Richard Spoor, whose public interest law firm, Richard Spoor Inc Attorneys, is representing families affected by last year’s Jagersfontein disaster, said he hoped to file its application for a class action suit against Jagersfontein Developments, which owns the diamond tailings reprocessing facility, within the next few weeks.

‘The idea is a class action. Step one is certification – it’s a slam dunk. I mean the common issues are: is Jagersfontein Developments responsible for this collapse, and the injuries and the harm that followed?’

He said there are two grounds on which the company could be held liable. 

‘One is strict liability in terms of the National Water Act, or the Mineral and Petroleum Resources Development Act, or the National Environmental Management Act.’

The Mail & Guardian reports that Spoor said the company had concluded about 36 agreements with people whose homes were destroyed and damaged ‘in terms of which they agreed to replace the homes but in return for a way of ending any claims against the mine’.

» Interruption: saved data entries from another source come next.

Definition is_netloc_delim (c : ascii) : bool :=
  Ascii.eqb c "/" || Ascii.eqb c "?" || Ascii.eqb c "#".

(** The network-location part: [_splitnetloc(url, 2)] when [url] starts
    with two slashes. *)
Definition split_netloc (url : string) : string * string :=
  match url with
  | String "/" (String "/" rest) => break_at is_netloc_delim rest
  | _ => (EmptyString, url)
  end.

Definition bad_brackets (nl : string) : bool :=
  (contains "[" nl && negb (contains "]" nl))
  || (contains "]" nl && negb (contains "[" nl)).

(** The regular expression [\Av[a-fA-F0-9]+\..+\Z] of
    [_check_bracketed_host]: hexadecimal digits after the [v], a dot where
    they end, and at least one character, none of them a line feed, up to
    the end. *)
Definition is_ipvfuture (hostname : string) : bool :=
  match hostname with
  | String "v" rest =>
      let '(digits, more) :=
        break_at (fun c => negb (Ipaddress.is_hex_digit c)) rest in
      negb (bool_decide (digits = EmptyString))
      && match more with
         | String "." after =>
             negb (bool_decide (after = EmptyString)) && negb (contains "010" after)
         | _ => false
         end
  | _ => false
  end.

(** [_check_bracketed_host]. *)
Definition check_bracketed_host (hostname : string) : Exc unit :=
  if startswith "v" hostname then
    if is_ipvfuture hostname then Ok tt
    else Raise "IPvFuture address is invalid"
  else
    match Ipaddress.ip_address hostname with
    | None =>
        Raise (repr hostname +:+ " does not appear to be an IPv4 or IPv6 address")
    | Some Ipaddress.IPv4 => Raise "An IPv4 address cannot be in brackets"
    | Some Ipaddress.IPv6 => Ok tt
    end.

(** [_check_bracketed_netloc]. *)
Definition check_bracketed_netloc (netloc : string) : Exc unit :=
  let hostname_and_port := after_last "@" netloc in
  let '(before_bracket, have_open_br, bracketed) :=
    partition "[" hostname_and_port in
  if have_open_br then
    if negb (bool_decide (before_bracket = EmptyString)) then
      Raise "Invalid IPv6 URL"
    else
      let '(hostname, _, port) := partition "]" bracketed in
      if negb (bool_decide (port = EmptyString)) && negb (startswith ":" port)
      then Raise "Invalid IPv6 URL"
      else check_bracketed_host hostname
  else
    let '(hostname, _, _) := partition ":" hostname_and_port in
    check_bracketed_host hostname.

(** The checks that [urlsplit] makes on the network location. *)
Definition check_netloc (nl : string) : Exc unit :=
  if bad_brackets nl then Raise "Invalid IPv6 URL"
  else if contains "[" nl && contains "]" nl then check_bracketed_netloc nl
  else Ok tt.

(** [url.split(c, 1)] when [c] occurs in [url], else [(url, '')]. *)
Definition split_once (c : ascii) (url : string) : string * string :=
  let '(l, r) := break_at (Ascii.eqb c) url in (l, tail r).

(** [urlsplit(url)].  Without the two slashes the network location is
    empty, and its checks, which the source skips then, pass. *)
Definition urlsplit (url : string) : Exc ParseResult :=
  let url0 := remove_unsafe (lstrip_c0 url) in
  let '(sch, url1) := split_scheme url0 in
  let '(nl, url2) := split_netloc url1 in
  match check_netloc nl with
  | Raise m => Raise m
  | Ok _ =>
      let '(url3, frag) := split_once "#" url2 in
      let '(url4, q) := split_once "?" url3 in
      Ok {| scheme := sch; netloc := nl; path := url4; params := EmptyString;
            query := q; fragment := frag |}
  end.

Definition uses_params : list string :=
  [""; "ftp"; "hdl"; "prospero"; "http"; "imap"; "https"; "shttp"; "rtsp";
   "rtspu"; "sip"; "sips"; "mms"; "sftp"; "tel"].

(** [_splitparams], which is called only when a semicolon occurs: the
    first semicolon of the last path segment. *)
Fixpoint splitparams (url : string) : string * string :=
  match url with
  | EmptyString => (EmptyString, EmptyString)
  | String a s' =>
      if contains "/" s' then
        let '(l, r) := splitparams s' in (String a l, r)
      else if Ascii.eqb a "/" then
        let '(l, r) := split_once ";" s' in (String a l, r)
      else split_once ";" url
  end.

Definition urlparse (url : string) : Exc ParseResult :=
  match urlsplit url with
  | Raise m => Raise m
  | Ok r =>
      if bool_decide (scheme r ∈ uses_params) && contains ";" (path r) then
        let '(p, ps) := splitparams (path r) in
        Ok {| scheme := scheme r; netloc := netloc r; path := p;
              params := ps; query := query r; fragment := fragment r |}
      else Ok r
  end.

(** [os.path.basename]. *)
Definition basename (p : string) : string := after_last "/" p.

(** [os.path.join(a, b)]. *)
Definition join (a b : string) : string :=
  if startswith "/" b then b
  else if bool_decide (a = EmptyString) || endswith "/" a then a +:+ b
  else a +:+ "/" +:+ b.

(** [os.path.splitext] on a name without a directory part: the extension
    starts at the last dot, unless only dots precede it. *)
Fixpoint splitext_go (seen_nondot : bool) (s : string) : string * string :=
  match s with
  | EmptyString => (EmptyString, EmptyString)
  | String a s' =>
      if Ascii.eqb a "." && seen_nondot && negb (contains "." s')
      then (EmptyString, s)
      else
        let '(l, r) :=
          splitext_go (seen_nondot || negb (Ascii.eqb a ".")) s' in
        (String a l, r)
  end.
(** * Conflict extraction, resolution orchestration and safe substitution

    A shallow embedding of [scripts/resolve-conflicts-with-gemini.js].

    - JavaScript strings are sequences of UTF-16 code units; a code unit is
      an [N] and a string a [list N].
    - The regular expression [conflictRegex] is kept as a syntax tree and
      run by a backtracking matcher written in continuation style, with
      greedy and lazy quantifiers tried in the order JavaScript tries them.
    - The file system, the HTTP service, the shell and the timer are an
      explicit world threaded through a small state-and-exception monad;
      every collaborator call is recorded in a trace.  [console] output is
      not modelled, except the submodule warning.
    - A request is answered, fails, or is never settled; in the last case
      the script stays on its [await] and the process ends with status 0.
    - A plain file is the text that reading it as UTF-8 gives; a write
      stores the text as UTF-8 keeps it, or fails.
    - The files of the world are the working tree as the [fs] calls of the
      script see it: what the [git] commands do to the repository is not
      part of the world. *)

From Stdlib Require Import ZArith QArith Ascii String.
From stdpp Require Import base option list strings gmap sorting.
(** The [for ... of Object.entries(this.routes)] loop of [handleRoute]:
    the first entry, in insertion order, whose key is a prefix of
    [path]; the loop [break]s there. *)
Fixpoint firstPrefixMatch (entries : jsobject) (path : string) : option string :=
  match entries with
  | [] => None
  | (route, tab) :: rest =>
      if startsWith path route then Some tab else firstPrefixMatch rest path
  end.

(** The view name [handleRoute] computes before it schedules [showTab]. *)
Definition resolve (r : URLRouter) (path : string) : string :=
  let tabName := obj_get (routes r) path in
  let tabName :=
    if falsy tabName then firstPrefixMatch (routes r) path else tabName in
  match tabName with
  | Some t => if truthy t then t else "dashboard"
  | None => "dashboard"
  end.

(** The [routeMap] literal of [navigateToTab]. *)
Definition routeMap (r : URLRouter) : jsobject :=
  [ ("dashboard", basePath r +:+ "/");
    ("banks", basePath r +:+ "/banks");
    ("transactions", basePath r +:+ "/transactions");
    ("advisor", basePath r +:+ "/advisor") ].

(** [navigateToTab(tabName)]: the URL handed to [history.pushState],
    if any ([history.pushState] itself is taken not to fail).  [routeMap]
    is read by its own keys: this is the script's lookup for every name
    but those of [inheritedMembers]. *)
Definition navigateToTab (r : URLRouter) (tabName : string) : option string :=
  match obj_get (routeMap r) tabName with
  | Some path => if truthy path then Some path else None
  | None => None
  end.



(** The names an object literal answers although they are not among its
    own keys: the members of [Object.prototype]. *)
Definition inheritedMembers : list string :=
  [ "constructor"; "toString"; "toLocaleString"; "valueOf";
    "hasOwnProperty"; "isPrototypeOf"; "propertyIsEnumerable"; "__proto__";
    "__defineGetter__"; "__defineSetter__"; "__lookupGetter__";
    "__lookupSetter__" ].

Definition inheritedMember (k : string) : bool :=
  existsb (String.eqb k) inheritedMembers.

(** What [o[k]] evaluates to: the string stored under an own key, or the
    inherited member of that name (a function, or the prototype object for
    [__proto__]), which is truthy and is not a string. *)
Inductive jsvalue :=
| JString (s : string)
| JInherited (name : string).

Definition obj_member (o : jsobject) (k : string) : option jsvalue :=
  match obj_get o k with
  | Some v => Some (JString v)
  | None => if inheritedMember k then Some (JInherited k) else None
  end.

Definition falsyValue (v : option jsvalue) : bool :=
  match v with
  | None => true
  | Some (JString s) => negb (truthy s)
  | Some (JInherited _) => false
  end.

(** The value of [tabName] when [handleRoute] schedules [showTab], for
    every string [path]; [resolve] above is its reading for the strings
    that name no inherited member, as every location path does. *)
Definition resolveValue (r : URLRouter) (path : string) : jsvalue :=
  let tabName := obj_member (routes r) path in
  let tabName :=
    if falsyValue tabName
    then option_map JString (firstPrefixMatch (routes r) path)
    else tabName in
  match tabName with
  | Some v => if falsyValue (Some v) then JString "dashboard" else v
  | None => JString "dashboard"
  end.

End Router.

(** ** The page: panels, tab buttons, history and [showTab] *)

Module Page.
Import JSString Router.

(** The part of an element the script reads or writes.  The document is
    the list of its elements in tree order. *)
Record Element := mkElement {
  el_id : option string;
  el_class : list string;
  el_onclick : option string
}.

Inductive Loader :=
| LoadDashboard | LoadBanks | LoadBanksForManagement | LoadAccounts
| LoadTransactions | LoadReports
| LoadBanksForSelect (selectId : string)
| LoadAccountsForSelect (selectId : string).

(** Callbacks handed to [setTimeout] and not yet run. *)
Inductive Timer :=
| TimerShowTab (tabName : string)
| TimerLoadBanksForManagement.

Record World := mkWorld {
  document : list Element;
  (** URLs passed to [history.pushState], oldest first *)
  history : list string;
  (** the global [router]; [None] while it is not yet defined *)
  router : option URLRouter;
  timers : list Timer;
  (** the asynchronous data loaders started so far, oldest first *)
  started : list Loader
}.

Inductive Exception := TypeError.

Inductive completion :=
| Returned (w : World)
| Thrown (e : Exception) (w : World).

Definition world_of (c : completion) : World :=
  match c with Returned w | Thrown _ w => w end.


Definition hasClass (c : string) (e : Element) : bool :=
  existsb (String.eqb c) (el_class e).

(** An element has an ID when its [id] attribute is present and not
    empty. *)
Definition hasId (id : string) (e : Element) : bool :=
  match el_id e with
  | Some i => truthy i && String.eqb i id
  | None => false
  end.

(** [classList.remove('active')] *)
Definition removeActive (e : Element) : Element :=
  {| el_id := el_id e;
     el_class := List.filter (fun c => negb (String.eqb c "active")) (el_class e);
     el_onclick := el_onclick e |}.

(** [classList.add('active')] *)
Definition addActive (e : Element) : Element :=
  if hasClass "active" e then e
  else {| el_id := el_id e;
          el_class := el_class e ++ ["active"];
          el_onclick := el_onclick e |}.

(** [document.querySelectorAll('.' + cls).forEach(e => e.classList.remove('active'))] *)
Definition deactivateAll (cls : string) (doc : list Element) : list Element :=
  map (fun e => if hasClass cls e then removeActive e else e) doc.

(** Apply [f] to the first element satisfying [p]; [None] when there is
    none ([getElementById] and [querySelector] return [null]). *)
Fixpoint updateFirst (p : Element -> bool) (f : Element -> Element)
    (doc : list Element) : option (list Element) :=
  match doc with
  | [] => None
  | e :: rest =>
      if p e then Some (f e :: rest)
      else option_map (cons e) (updateFirst p f rest)
  end.

(** The attribute selector [[onclick*="showTab('NAME')"]].  The reading
    as a substring test is that of the browser for names free of quotes
    and backslashes, see [plainName]. *)
Definition onclickShows (tabName : string) (e : Element) : bool :=
  match el_onclick e with
  | Some code => includes code ("showTab('" +:+ tabName +:+ "')")
  | None => false
  end.

(** View names made of letters, digits, [-] and [_]; the selector built
    from such a name is well formed. *)
Definition plainChar (c : ascii) : bool :=
  let n := nat_of_ascii c in
  ((48 <=? n) && (n <=? 57) || (65 <=? n) && (n <=? 90)
   || (97 <=? n) && (n <=? 122) || (n =? 45) || (n =? 95))%nat.

Fixpoint plainName (s : string) : bool :=
  match s with
  | EmptyString => true
  | String c s' => plainChar c && plainName s'
  end.

(** The [if ... else if] chain that ends [showTab] in the main script:
    the timers it sets and the loaders it starts. *)
Definition loadersFor (tabName : string) : list Timer * list Loader :=
  if String.eqb tabName "dashboard" then ([], [])
  else if String.eqb tabName "banks" then ([TimerLoadBanksForManagement], [])
  else if String.eqb tabName "accounts" then ([], [LoadAccounts])
  else if String.eqb tabName "transactions" then ([], [LoadTransactions])
  else if String.eqb tabName "reports" then ([], [LoadReports])
  else ([], []).

(** The history entries [showTab] pushes through [router.navigateToTab]. *)
Definition pushedBy (r : option URLRouter) (tabName : string) : list string :=
  match r with
  | Some r =>
      if negb (String.eqb tabName "dashboard") then
        match navigateToTab r tabName with
        | Some path => [path]
        | None => []
        end
      else []
  | None => []
  end.

(** [showTab(tabName)] of the main script. *)
Definition showTab (tabName : string) (w : World) : completion :=
  let doc := deactivateAll "tab" (deactivateAll "tab-content" (document w)) in
  match updateFirst (hasId tabName) addActive doc with
  | None =>
      (* [document.getElementById(tabName)] is [null] *)
      Thrown TypeError
        {| document := doc; history := history w; router := router w;
           timers := timers w; started := started w |}
  | Some doc =>
      let doc :=
        match updateFirst (onclickShows tabName) addActive doc with
        | Some doc' => doc'
        | None => doc
        end in
      let (ts, ls) := loadersFor tabName in
      Returned
        {| document := doc;
           history := history w ++ pushedBy (router w) tabName;
           router := router w;
           timers := timers w ++ ts;
           started := started w ++ ls |}
  end.

(** [handleRoute(path)]: resolves the view and defers [showTab] with
    [setTimeout(..., 0)].  Both callers pass
    [window.location.pathname], for which the value computed is the view
    name [resolve] gives. *)
Definition handleRoute (r : URLRouter) (path : string) (w : World) : World :=
  {| document := document w; history := history w; router := router w;
     timers := timers w ++ [TimerShowTab (resolve r path)];
     started := started w |}.

Definition runTimer (t : Timer) (w : World) : completion :=
  match t with
  | TimerShowTab tabName => showTab tabName w
  | TimerLoadBanksForManagement =>
      Returned
        {| document := document w; history := history w; router := router w;
           timers := timers w;
           started := started w ++ [LoadBanksForManagement] |}
  end.

(** One turn of the event loop over the timers [ts] that are due: each
    callback runs to completion; an exception that escapes a callback is
    reported by the browser and the loop goes on. *)
Fixpoint runTimers (ts : list Timer) (w : World) : World :=
  match ts with
  | [] => w
  | t :: ts' => runTimers ts' (world_of (runTimer t w))
  end.

(** A [popstate] event at location [path]: the listener installed by
    [init] calls [handleRoute], then the pending zero-delay callbacks
    run.  Without a router there is no listener. *)
Definition popstate (path : string) (w : World) : World :=
  match router w with
  | None => w
  | Some r =>
      let w1 := handleRoute r path w in
      runTimers (timers w1)
        {| document := document w1; history := history w1;
           router := router w1; timers := []; started := started w1 |}
  end.




(** A small page: two panels and their two tab buttons, the dashboard
    showing, the router started at the domain root. *)
Definition samplePage : World :=
  {| document :=
       [ {| el_id := Some "dashboard"; el_class := ["tab-content"; "active"];
            el_onclick := None |};
         {| el_id := Some "banks"; el_class := ["tab-content"];
            el_onclick := None |};
         {| el_id := None; el_class := ["tab"; "active"];
            el_onclick := Some "showTab('dashboard')" |};
         {| el_id := None; el_class := ["tab"];
            el_onclick := Some "showTab('banks')" |} ];
     history := [];
     router := Some (newURLRouter "/");
     timers := [];
     started := [] |}.


End Page.

(** ** Numbers: truthiness and [Number.prototype.toFixed] *)

Module JSNumber.
Local Open Scope Z_scope.

(** [!!x] for a number: every number but [0], [-0] and [NaN]. *)
Definition truthy (x : float) : bool :=
  negb (PrimFloat.is_zero x || PrimFloat.is_nan x).

(** A member read off an object and used as an operand: [undefined]
    becomes [NaN]. *)
Definition toNumber (v : option float) : float :=
  match v with
  | Some x => x
  | None => PrimFloat.nan
  end.

Definition falsy (v : option float) : bool :=
  match v with
  | Some x => negb (truthy x)
  | None => true
  end.

(** The decimal numeral of a natural number. *)
Definition decimal (n : Z) : string :=
  NilEmpty.string_of_uint (N.to_uint (Z.to_N n)).

Fixpoint zeros (n : nat) : string :=
  match n with
  | O => EmptyString
  | S n' => String "0" (zeros n')
  end.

He labelled this as ‘oppressive and unlawful’.

‘Residents don’t really have a choice but to conclude these agreements because they’re homeless. The state hasn’t done anything to ensure they are compensated, that they don’t need to rely on the mercy of the mine,’ he said.

The M&G notes that Wisane Mavasa, spokesperson for the Department of Water & Sanitation, said it had issued a directive to Jagersfontein Developments to rehabilitate and restore the watercourses that were affected by the slimes because of the dam failure.

In November, it opened a criminal case against the company under the National Water Act and would now issue a warning statement to the alleged transgressor before the file is handed to the NPA.